**Aim of the exercise:**
Take every line from the data that has the word "gets" in it.
=-=-=-=-=
(* ===== verification/Syscall.v ===== *)
(** * syscall.c, sysfile.c and sysproc.c: the system call interface

    The state is the open-file layer below, the machine's memory, the current
    process and the tick counter. User pointers are addresses relative to the
    process; the kernel adds the base [p_offset] where the process is loaded. *)

From S2P Require Import Prelude Spinlock CString Ide Bio BioFacts Layout Log Fs File Kalloc.

Definition NOFILE : Z := 16.
Definition SYS_open : Z := 1.
Definition SYS_write : Z := 2.
Definition SYS_close : Z := 3.
Definition SYS_uptime : Z := 4.

(** The fields of [struct proc] and of its trap frame that system calls use;
    [p_ofile] has [NOFILE] entries. *)
Record proc := mk_proc {
  p_sz : Z;
  p_offset : Z;
  p_pid : Z;
  p_eax : Z;
  p_esp : Z;
  p_ofile : list (option nat);
}.
Definition set_p_eax v (p : proc) : proc := mk_proc (p_sz p) (p_offset p) (p_pid p) v (p_esp p) (p_ofile p).
Definition set_p_ofile v (p : proc) : proc := mk_proc (p_sz p) (p_offset p) (p_pid p) (p_eax p) (p_esp p) v.

(** ** Fetching arguments; [None] is the error result -1 *)
Definition fetchint (m : mem) (p : proc) (addr : Z) : option Z :=
  if (addr >=? p_sz p) || (u32 (addr + 4) >? p_sz p) then None
  else Some (s32 (load4 m (u32 (addr + p_offset p)))).

(** The scan for the NUL from [s] up to [ep]. *)
Fixpoint fetchstr_scan (m : mem) (fuel : nat) (s ep : Z) (pp : Z) : option Z :=
  match fuel with
  | O => None
  | S fuel =>
      if s <? ep then
        if m s =? 0 then Some (s - pp) else fetchstr_scan m fuel (s + 1) ep pp
      else None
  end.
(** The length of the string and the kernel pointer to it. *)
Definition fetchstr (m : mem) (p : proc) (addr : Z) : option (Z * Z) :=
  if addr >=? p_sz p then None else
  let pp := u32 (addr + p_offset p) in
  let ep := u32 (p_sz p + p_offset p) in
  l ← fetchstr_scan m (S (Z.to_nat (p_sz p))) pp ep pp;
  Some (l, pp).

Definition argint (m : mem) (p : proc) (n : Z) : option Z := fetchint m p (u32 (p_esp p + 4 + 4 * n)).

Definition argptr (m : mem) (p : proc) (n size : Z) : option Z :=
  i ← argint m p n;
  if (size <? 0) || (u32 i >=? p_sz p) || (u32 (u32 i + size) >? p_sz p) then None
  else Some (u32 (i + p_offset p)).

Definition argstr (m : mem) (p : proc) (n : Z) : option (Z * Z) :=
  addr ← argint m p n; fetchstr m p (u32 addr).

(** The file descriptor and the file. *)
Definition argfd (m : mem) (p : proc) (n : Z) : option (Z * nat) :=
  fd ← argint m p n;
  if (fd <? 0) || (fd >=? NOFILE) then None else
  f ← mjoin (p_ofile p !! Z.to_nat fd);
  Some (fd, f).

(** The first unused entry. *)
Fixpoint fdalloc_scan (fd : nat) (l : list (option nat)) : option nat :=
  match l with
  | [] => None
  | None :: _ => Some fd
  | Some _ :: l => fdalloc_scan (S fd) l
  end.
Definition fdalloc (p : proc) (f : nat) : option (Z * proc) :=
  fd ← fdalloc_scan 0 (take (Z.to_nat NOFILE) (p_ofile p));
  Some (Z.of_nat fd, set_p_ofile (<[fd:=Some f]> (p_ofile p)) p).

(** Bytes of memory from an address on. *)
Definition load_bytes (m : mem) (a : Z) (n : nat) : list Z := (λ i, m (a + Z.of_nat i)) <$> seq 0 n.
Fixpoint store_bytes (m : mem) (a : Z) (bs : list Z) : mem :=
  match bs with
  | [] => m
  | b :: bs => store_bytes (store m a b) (a + 1) bs
  end.

Record sys (D X : Type) := mk_sys {
  sfl : fls D X;
  smem : mem;
  sproc : proc;
  ticks : Z;
}.
Arguments mk_sys {D X}.
Arguments sfl {D X}.
Arguments smem {D X}.
Arguments sproc {D X}.
Arguments ticks {D X}.

Section sys.
Context {D X : Type} {dev : IdeDevice D}.
Context (devtab : list (@devsw D X)).

Definition set_sfl v (s : sys D X) : sys D X := mk_sys v (smem s) (sproc s) (ticks s).
Definition set_smem v (s : sys D X) : sys D X := mk_sys (sfl s) v (sproc s) (ticks s).
Definition set_sproc v (s : sys D X) : sys D X := mk_sys (sfl s) (smem s) v (ticks s).
Definition fl_do {A} (m : M (fls D X) A) : M (sys D X) A := zoom sfl set_sfl m.
(** An argument of the call. *)
Definition arg {A} (f : mem → proc → option A) : M (sys D X) (option A) := gets (λ s, f (smem s) (sproc s)).

Definition sys_uptime : M (sys D X) Z := s ← get; mret (s32 (ticks s)).

Definition sys_read : M (sys D X) Z :=
  fd ← arg (λ m p, argfd m p 0);
  n ← arg (λ m p, argint m p 2);
  q ← arg (λ m p, n ← argint m p 2; argptr m p 1 n);
  match fd, n, q with
  | Some (_, f), Some n, Some q =>
      r ← fl_do (fileread devtab f n);
      modify (λ s, set_smem (store_bytes (smem s) q r.2) s);;
      mret r.1
  | _, _, _ => mret (-1)
  end.

Definition sys_write : M (sys D X) Z :=
  fd ← arg (λ m p, argfd m p 0);
  n ← arg (λ m p, argint m p 2);
  q ← arg (λ m p, n ← argint m p 2; argptr m p 1 n);
  match fd, n, q with
  | Some (_, f), Some n, Some q =>
      m ← gets smem;
      fl_do (filewrite devtab f (load_bytes m q (Z.to_nat n)) n)
  | _, _, _ => mret (-1)
  end.

Definition sys_close : M (sys D X) Z :=
  a ← arg (λ m p, argfd m p 0);
  match a with
  | None => mret (-1)
  | Some (fd, f) =>
      modify (λ s, set_sproc (set_p_ofile (<[Z.to_nat fd:=None]> (p_ofile (sproc s))) (sproc s)) s);;
      fl_do (fileclose f);;
      mret 0
  end.

(** The static [create] of sysfile.c is, line for line, the one of file.c. *)
Definition sys_create (path : list Z) (type major minor : Z) (name : list Z) : M (sys D X) (option nat) :=
  fl_do (create devtab path type major minor name).

(** [name] is the uninitialised local array of [create] or [namei]. *)
Definition sys_open_inode (path : list Z) (omode : Z) (name : list Z) : M (sys D X) (option nat) :=
  if negb (Z.land omode O_CREATE =? 0) then sys_create path T_FILE 0 0 name
  else
    r ← fl_do (fs_do (namei devtab path name));
    match r with
    | None => mret None
    | Some ip =>
        fl_do (fs_do (iread (Some ip)));;
        p ← fl_do (fs_do (get_inode ip));
        if (i_type p =? T_DIR) && negb (omode =? O_RDONLY) then fl_do (fs_do (iput ip));; mret None
        else mret (Some ip)
    end.
Definition sys_open (name : list Z) : M (sys D X) Z :=
  a ← arg (λ m p, argstr m p 0);
  o ← arg (λ m p, argint m p 1);
  match a, o with
  | Some (len, path), Some omode =>
      m ← gets smem;
      fl_do f_begin_op;;
      r ← sys_open_inode (load_bytes m path (S (Z.to_nat len))) omode name;
      match r with
      | None => fl_do f_end_op;; mret (-1)
      | Some ip =>
          fa ← fl_do filealloc;
          match fa with
          | None => fl_do (fs_do (iput ip));; fl_do f_end_op;; mret (-1)
          | Some f =>
              p ← gets sproc;
              match fdalloc p f with
              | None =>
                  fl_do (fileclose f);;
                  fl_do (fs_do (iput ip));;
                  fl_do f_end_op;;
                  mret (-1)
              | Some (fd, p) =>
                  modify (set_sproc p);;
                  fl_do f_end_op;;
                  fl_do (mod_file f (opened ip omode));;
                  mret fd
              end
          end
      end
  | _, _ => mret (-1)
  end.

(** The table [syscalls]; [k_syscall] of Trap.v looks numbers up in it. *)
Definition syscalls (name : list Z) (num : Z) : option (M (sys D X) Z) :=
  if num =? SYS_open then Some (sys_open name)
  else if num =? SYS_write then Some sys_write
  else if num =? SYS_close then Some sys_close
  else if num =? SYS_uptime then Some sys_uptime
  else None.
Definition syscall (name : list Z) : M (sys D X) unit :=
  p ← gets sproc;
  let num := s32 (p_eax p) in
  match (if num >? 0 then syscalls name num else None) with
  | Some f =>
      r ← f;
      modify (λ s, set_sproc (set_p_eax (u32 r) (sproc s)) s)
  | None => modify (λ s, set_sproc (set_p_eax (u32 (-1)) (sproc s)) s)
  end.
End sys.

(** ** Memory safety of the argument checks *)

(** A process whose memory [offset, offset + sz) does not wrap around. *)
Definition proc_ok (p : proc) : Prop :=
  0 ≤ p_offset p ∧ 0 ≤ p_sz p < 2147483648 ∧ p_offset p + p_sz p < 4294967296.

Lemma fetchint_safe m p addr v :
  proc_ok p → 0 ≤ addr < 4294967296 → fetchint m p addr = Some v →
  addr + 4 ≤ p_sz p ∧ v = s32 (load4 m (p_offset p + addr)).
Proof.
  intros (H0 & Hsz & Hw) Ha. unfold fetchint. destruct (_ || _) eqn:Hc; [done|].
  apply orb_false_iff in Hc as [H1 H2]. rewrite Z.geb_leb, Z.leb_gt in H1. rewrite Z.gtb_ltb, Z.ltb_ge in H2.
  rewrite u32_small in H2 by lia. intros [= <-]. split; [done|]. rewrite u32_small by lia.
  by rewrite Z.add_comm.
Qed.

Lemma fetchint_complete m p addr :
  proc_ok p → 0 ≤ addr → addr + 4 ≤ p_sz p → is_Some (fetchint m p addr).
Proof.
  intros (H0 & Hsz & Hw) Ha Hle. unfold fetchint. rewrite u32_small by lia.
  rewrite Z.geb_leb, Z.gtb_ltb, (proj2 (Z.leb_gt _ _)), (proj2 (Z.ltb_ge _ _)) by lia. eauto.
Qed.

Lemma argptr_safe m p n size q :
  proc_ok p → size < 2147483648 → argptr m p n size = Some q →
  0 ≤ size ∧ p_offset p ≤ q ∧ q + size ≤ p_offset p + p_sz p.
Proof.
  intros (H0 & Hsz & Hw) Hsize. unfold argptr. destruct (argint m p n) as [i|]; cbn [mbind option_bind]; [|done].
  destruct (_ || _) eqn:Hc; [done|]. apply orb_false_iff in Hc as [Hc H3]. apply orb_false_iff in Hc as [H1 H2].
  rewrite Z.ltb_ge in H1. rewrite Z.geb_leb, Z.leb_gt in H2. rewrite Z.gtb_ltb, Z.ltb_ge in H3.
  pose proof (u32_range i) as Hi. rewrite u32_small in H3 by lia. intros [= <-].
  assert (u32 (i + p_offset p) = u32 i + p_offset p) as ->.
  { unfold u32. rewrite <- Zplus_mod_idemp_l. fold (u32 i). apply Z.mod_small. lia. }
  lia.
Qed.

Lemma fetchstr_scan_spec m fuel s ep pp l :
  fetchstr_scan m fuel s ep pp = Some l →
  pp + l < ep ∧ s ≤ pp + l ∧ m (pp + l) = 0 ∧ ∀ x, s ≤ x < pp + l → m x ≠ 0.
Proof.
  revert s. induction fuel as [|fuel IH]; intros s; cbn [fetchstr_scan]; [done|].
  destruct (Z.ltb_spec s ep) as [Hlt|]; [|done]. destruct (Z.eqb_spec (m s) 0) as [Hz|Hz].
  - intros [= <-]. replace (pp + (s - pp)) with s by lia. split_and!; [done|lia|done|lia].
  - intros (H1 & H2 & H3 & H4)%IH. split_and!; [done|lia|done|]. intros x Hx.
    destruct (decide (x = s)) as [->|]; [done|]. apply H4. lia.
Qed.

Lemma fetchstr_scan_found m fuel s ep pp x :
  s ≤ x < ep → m x = 0 → x - s < Z.of_nat fuel → is_Some (fetchstr_scan m fuel s ep pp).
Proof.
  revert s. induction fuel as [|fuel IH]; intros s Hx Hz Hf; [lia|]. cbn [fetchstr_scan].
  rewrite (proj2 (Z.ltb_lt s ep)) by lia. destruct (Z.eqb_spec (m s) 0); [eauto|].
  apply IH; [|done|lia]. destruct (decide (x = s)) as [->|]; [done|lia].
Qed.

Lemma fetchstr_safe m p addr l q :
  proc_ok p → 0 ≤ addr → fetchstr m p addr = Some (l, q) →
  q = p_offset p + addr ∧ 0 ≤ l ∧ addr + l < p_sz p ∧ m (q + l) = 0 ∧ ∀ x, q ≤ x < q + l → m x ≠ 0.
Proof.
  intros (H0 & Hsz & Hw) Ha. unfold fetchstr. destruct (Z.geb addr (p_sz p)) eqn:Hc; [done|].
  rewrite Z.geb_leb, Z.leb_gt in Hc. cbn zeta. rewrite !u32_small by lia.
  destruct (fetchstr_scan _ _ _ _ _) as [l'|] eqn:Hs; cbn [mbind option_bind]; [|done]. intros [= <- <-].
  apply fetchstr_scan_spec in Hs as (H1 & H2 & H3 & H4). split_and!; [lia|lia|lia|done|done].
Qed.

Lemma fetchstr_complete m p addr x :
  proc_ok p → 0 ≤ addr ≤ x → x < p_sz p → m (p_offset p + x) = 0 → is_Some (fetchstr m p addr).
Proof.
  intros (H0 & Hsz & Hw) Ha Hx Hz. unfold fetchstr. rewrite Z.geb_leb, (proj2 (Z.leb_gt _ _)) by lia.
  cbn zeta. rewrite !u32_small by lia.
  destruct (fetchstr_scan_found m (S (Z.to_nat (p_sz p))) (addr + p_offset p) (p_sz p + p_offset p) (addr + p_offset p) (p_offset p + x))
    as [l ->]; [lia|done|lia|]. cbn. eauto.
Qed.

(** [fdalloc] hands out the lowest free descriptor and changes no other. *)
Lemma fdalloc_scan_spec fd l r :
  fdalloc_scan fd l = Some r → ∃ k, r = (fd + k)%nat ∧ l !! k = Some None ∧ ∀ j, (j < k)%nat → ∃ f, l !! j = Some (Some f).
Proof.
  revert fd. induction l as [|[f|] l IH]; intros fd; cbn [fdalloc_scan]; [done| |].
  - intros (k & -> & Hk & Hlow)%IH. exists (S k). split_and!; [lia|done|]. intros [|j] Hj; [by exists f|].
    apply Hlow. lia.
  - intros [= <-]. exists 0%nat. split_and!; [lia|done|lia].
Qed.
Lemma fdalloc_scan_none fd l j :
  fdalloc_scan fd l = None → (j < length l)%nat → ∃ f, l !! j = Some (Some f).
Proof.
  revert fd j. induction l as [|[f|] l IH]; intros fd j; cbn [fdalloc_scan length]; [lia| |done].
  intros Hs Hj. destruct j as [|j]; [by exists f|]. apply (IH (S fd)); [done|lia].
Qed.
(* ===== verification/Console.v ===== *)
(** * uart.c and console.c: the serial console

    The state is the processor, the driver's [uart] flag, the input ring
    [input] with its three indices, and the serial chip, which is a parameter:
    the class [Uart] of its port accesses, with the 8250 behaviour the driver
    relies on as the laws of [UartOk]. A [char] is its byte. [panic] is the
    [Panic] outcome of the model; what it prints before halting the machine is
    not modelled. *)

From S2P Require Import Prelude Spinlock CString.

Definition COM1 : Z := 0x3f8.
Definition INPUT_BUF : Z := 128.
Definition BACKSPACE : Z := 0x100.
Definition NL : Z := 10.
(** [C(x)]: control characters. *)
Definition ctrl (x : Z) : Z := x - 64.
Definition CTRL_P : Z := ctrl 80.
Definition CTRL_U : Z := ctrl 85.
Definition CTRL_H : Z := ctrl 72.
Definition CTRL_D : Z := ctrl 68.

Class Uart (U : Type) := {
  uart_inb : Z → U → Z * U;
  uart_outb : Z → Z → U → U;
}.

Record con (U : Type) := mk_con {
  ccpu : cpu;
  uart : Z;
  ibuf : list Z;
  ir : Z;
  iw : Z;
  ie : Z;
  uhw : U;
}.
Arguments mk_con {U}.
Arguments ccpu {U}.
Arguments uart {U}.
Arguments ibuf {U}.
Arguments ir {U}.
Arguments iw {U}.
Arguments ie {U}.
Arguments uhw {U}.

(** Arguments of a variadic call: a word, or a string pointer ([None]: null). *)
Inductive vararg := AWord (v : Z) | AStr (s : option (list Z)).

(** [digits[d]] of the static table "0123456789abcdef". *)
Definition digit (d : Z) : Z := if d <? 10 then 48 + d else 87 + d.

(** The do-while of [printint]: [buf] is [buf[0..i-1]]; the array has 16
    entries. *)
Fixpoint printint_digits (dig : Z → Z) (fuel : nat) (x base : Z) (buf : list Z) : option (list Z) :=
  match fuel with
  | O => None
  | S fuel =>
      let buf := buf ++ [dig (x mod base)] in
      let x := x / base in
      if negb (x =? 0) then printint_digits dig fuel x base buf else Some buf
  end.

Section console.
Context {U : Type} {dev : Uart U}.

Definition set_ccpu v (s : con U) : con U := mk_con v (uart s) (ibuf s) (ir s) (iw s) (ie s) (uhw s).
Definition set_uart v (s : con U) : con U := mk_con (ccpu s) v (ibuf s) (ir s) (iw s) (ie s) (uhw s).
Definition set_ibuf v (s : con U) : con U := mk_con (ccpu s) (uart s) v (ir s) (iw s) (ie s) (uhw s).
Definition set_ir v (s : con U) : con U := mk_con (ccpu s) (uart s) (ibuf s) v (iw s) (ie s) (uhw s).
Definition set_iw v (s : con U) : con U := mk_con (ccpu s) (uart s) (ibuf s) (ir s) v (ie s) (uhw s).
Definition set_ie v (s : con U) : con U := mk_con (ccpu s) (uart s) (ibuf s) (ir s) (iw s) v (uhw s).
Definition set_uhw v (s : con U) : con U := mk_con (ccpu s) (uart s) (ibuf s) (ir s) (iw s) (ie s) v.
Definition con_cpu {A} (m : M cpu A) : M (con U) A := zoom ccpu set_ccpu m.

Definition u_inb (port : Z) : M (con U) Z := λ s,
  let '(v, u) := uart_inb port (uhw s) in Ok (v, set_uhw u s).
Definition u_outb (port data : Z) : M (con U) unit :=
  modify (λ s, set_uhw (uart_outb port (u8 data) (uhw s)) s).

(** ** uart.c *)
Fixpoint uart_wait (fuel : nat) : M (con U) unit :=
  match fuel with
  | O => mret tt
  | S fuel =>
      r ← u_inb (COM1 + 5);
      if Z.land r 0x20 =? 0 then uart_wait fuel else mret tt
  end.
Definition uartputc (c : Z) : M (con U) unit :=
  u ← gets uart;
  if u =? 0 then mret tt else
  uart_wait 128;;
  u_outb (COM1 + 0) c.

Definition uartgetc : M (con U) Z :=
  u ← gets uart;
  if u =? 0 then mret (-1) else
  r ← u_inb (COM1 + 5);
  if Z.land r 0x01 =? 0 then mret (-1) else u_inb (COM1 + 0).

(** [for(p="xv6...\n"; *p; p++) uartputc( *p);] *)
Fixpoint uart_puts (s : list Z) : M (con U) unit :=
  match s with
  | [] => mret tt
  | c :: s => uartputc c;; uart_puts s
  end.
(** [uartinit] up to the call of [ioapicenable]; the result says whether there
    is a chip, without which it returns here. *)
Definition uartinit_probe : M (con U) bool :=
  u_outb (COM1 + 2) 0;;
  u_outb (COM1 + 3) 0x80;;
  u_outb (COM1 + 0) (115200 / 9600);;
  u_outb (COM1 + 1) 0;;
  u_outb (COM1 + 3) 0x03;;
  u_outb (COM1 + 4) 0;;
  u_outb (COM1 + 1) 0x01;;
  r ← u_inb (COM1 + 5);
  if r =? 0xFF then mret false else
  modify (set_uart 1);;
  u_inb (COM1 + 2);;
  u_inb (COM1 + 0);;
  mret true.
(** And from there on. *)
Definition uartinit_announce : M (con U) unit := uart_puts [120; 118; 54; 46; 46; 46; 10].

(** ** Output *)
Definition consputc (c : Z) : M (con U) unit :=
  if c =? BACKSPACE then uartputc 8;; uartputc 32;; uartputc 8 else uartputc c.

Fixpoint cons_puts (s : list Z) : M (con U) unit :=
  match s with
  | [] => mret tt
  | c :: s => consputc c;; cons_puts s
  end.

Definition printint (xx base sign : Z) : M (con U) unit :=
  let neg := negb (sign =? 0) && (xx <? 0) in
  let x := if neg then u32 (- xx) else u32 xx in
  match printint_digits digit 16 x base [] with
  | None => undef
  | Some buf =>
      let buf := if neg then buf ++ [45] else buf in
      if bool_decide (length buf ≤ 16)%nat then cons_puts (reverse buf) else undef
  end.

(** The bytes of a C string up to its NUL. *)
Fixpoint puts_str (s : list Z) : M (con U) unit :=
  match s with
  | [] => undef
  | c :: s => if c =? 0 then mret tt else consputc c;; puts_str s
  end.
Definition null_str : list Z := [40; 110; 117; 108; 108; 41; 0].

(** The format loop from [fmt[i]] on, with the arguments still to be read. *)
Fixpoint cprintf_loop (fmt : list Z) (args : list vararg) : M (con U) unit :=
  match fmt with
  | [] => undef
  | c :: fmt =>
      if c =? 0 then mret tt else
      if negb (c =? 37) then consputc c;; cprintf_loop fmt args else
      match fmt with
      | [] => undef
      | c :: fmt =>
          if c =? 0 then mret tt else
          if c =? 100 then
            match args with
            | AWord v :: args => printint (s32 v) 10 1;; cprintf_loop fmt args
            | _ => undef
            end
          else if (c =? 120) || (c =? 112) then
            match args with
            | AWord v :: args => printint (s32 v) 16 0;; cprintf_loop fmt args
            | _ => undef
            end
          else if c =? 115 then
            match args with
            | AStr s :: args => puts_str (default null_str s);; cprintf_loop fmt args
            | _ => undef
            end
          else if c =? 37 then consputc 37;; cprintf_loop fmt args
          else consputc 37;; consputc c;; cprintf_loop fmt args
      end
  end.
Definition cprintf (fmt : option (list Z)) (args : list vararg) : M (con U) unit :=
  con_cpu pushcli;;
  match fmt with
  | None => panic "null fmt"
  | Some fmt => cprintf_loop fmt args;; con_cpu popcli
  end.

(** ** Input *)
Definition get_ibuf (i : Z) : M (con U) Z := getopt (λ s, ibuf s !! Z.to_nat (i mod INPUT_BUF)).
Definition put_ibuf (i c : Z) : M (con U) unit :=
  modify (λ s, set_ibuf (<[Z.to_nat (i mod INPUT_BUF) := c]> (ibuf s)) s).

(** [^U]: erase back to the start of the line. *)
Fixpoint kill_line (fuel : nat) : M (con U) unit :=
  match fuel with
  | O => hang
  | S fuel =>
      s ← get;
      if negb (ie s =? iw s) then
        c ← get_ibuf (u32 (ie s - 1));
        if negb (c =? NL) then
          modify (λ s, set_ie (u32 (ie s - 1)) s);;
          consputc BACKSPACE;;
          kill_line fuel
        else mret tt
      else mret tt
  end.

(** The body of the loop of [consoleintr] for one character; the result says
    whether it asked for a process dump. *)
Definition consoleintr_char (c : Z) : M (con U) bool :=
  if c =? CTRL_P then mret true
  else if c =? CTRL_U then kill_line (S (Z.to_nat INPUT_BUF));; mret false
  else if (c =? CTRL_H) || (c =? 0x7f) then
    s ← get;
    (if negb (ie s =? iw s) then
       modify (λ s, set_ie (u32 (ie s - 1)) s);;
       consputc BACKSPACE
     else mret tt);;
    mret false
  else
    s ← get;
    if negb (c =? 0) && (u32 (ie s - ir s) <? INPUT_BUF) then
      let c := if c =? 13 then NL else c in
      put_ibuf (ie s) (u8 c);;
      modify (λ s, set_ie (u32 (ie s + 1)) s);;
      consputc c;;
      s ← get;
      (if (c =? NL) || (c =? CTRL_D) || (ie s =? u32 (ir s + INPUT_BUF)) then modify (λ s, set_iw (ie s) s)
       else mret tt);;
      mret false
    else mret false.

(** proc.c's [procdump], run after the input has been taken. *)
Context (procdump : M (con U) unit).

Fixpoint consoleintr_loop (fuel : nat) (getc : M (con U) Z) (doprocdump : bool) : M (con U) bool :=
  match fuel with
  | O => hang
  | S fuel =>
      c ← getc;
      if c >=? 0 then
        d ← consoleintr_char c;
        consoleintr_loop fuel getc (doprocdump || d)
      else mret doprocdump
  end.
(** [fuel] bounds how many characters the chip delivers in one interrupt. *)
Definition consoleintr (fuel : nat) (getc : M (con U) Z) : M (con U) unit :=
  d ← consoleintr_loop fuel getc false;
  if (d : bool) then procdump else mret tt.
Definition uartintr (fuel : nat) : M (con U) unit := consoleintr fuel uartgetc.

(** [while(input.r == input.w);]: the wait ends only through the serial
    interrupt, taken when the processor accepts interrupts. *)
Definition consoleread_wait (fuel : nat) : M (con U) unit :=
  s ← get;
  if ir s =? iw s then
    if irq_on (ccpu s) then
      uartintr fuel;;
      s ← get;
      if ir s =? iw s then hang else mret tt
    else hang
  else mret tt.

(** Returns what is left of [n] and the bytes stored through [dst]. *)
Fixpoint consoleread_loop (fuel : nat) (k : nat) (target : nat) (dst : list Z) : M (con U) (nat * list Z) :=
  match k with
  | O => mret (O, dst)
  | S k' =>
      consoleread_wait fuel;;
      s ← get;
      c ← get_ibuf (ir s);
      modify (λ s, set_ir (u32 (ir s + 1)) s);;
      if c =? CTRL_D then
        (if bool_decide (k < target)%nat then modify (λ s, set_ir (u32 (ir s - 1)) s) else mret tt);;
        mret (k, dst)
      else if c =? NL then mret (k', dst ++ [c])
      else consoleread_loop fuel k' target (dst ++ [c])
  end.
Definition consoleread (fuel : nat) (n : Z) : M (con U) (Z * list Z) :=
  let k := Z.to_nat n in
  r ← consoleread_loop fuel k k [];
  mret (if n <=? 0 then 0 else n - Z.of_nat r.1, r.2).

Fixpoint consolewrite_loop (k : nat) (buf : list Z) : M (con U) unit :=
  match k with
  | O => mret tt
  | S k =>
      match buf with
      | [] => undef
      | c :: buf => consputc (Z.land c 0xff);; consolewrite_loop k buf
      end
  end.
Definition consolewrite (buf : list Z) (n : Z) : M (con U) Z :=
  con_cpu pushcli;;
  consolewrite_loop (Z.to_nat n) buf;;
  con_cpu popcli;;
  mret n.
End console.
=-=-=-=-=
**Answer area:**
Definition arg {A} (f : mem → proc → option A) : M (sys D X) (option A) := gets (λ s, f (smem s) (sproc s)).
      m ← gets smem;
      m ← gets smem;
              p ← gets sproc;
  p ← gets sproc;
  u ← gets uart;
  u ← gets uart;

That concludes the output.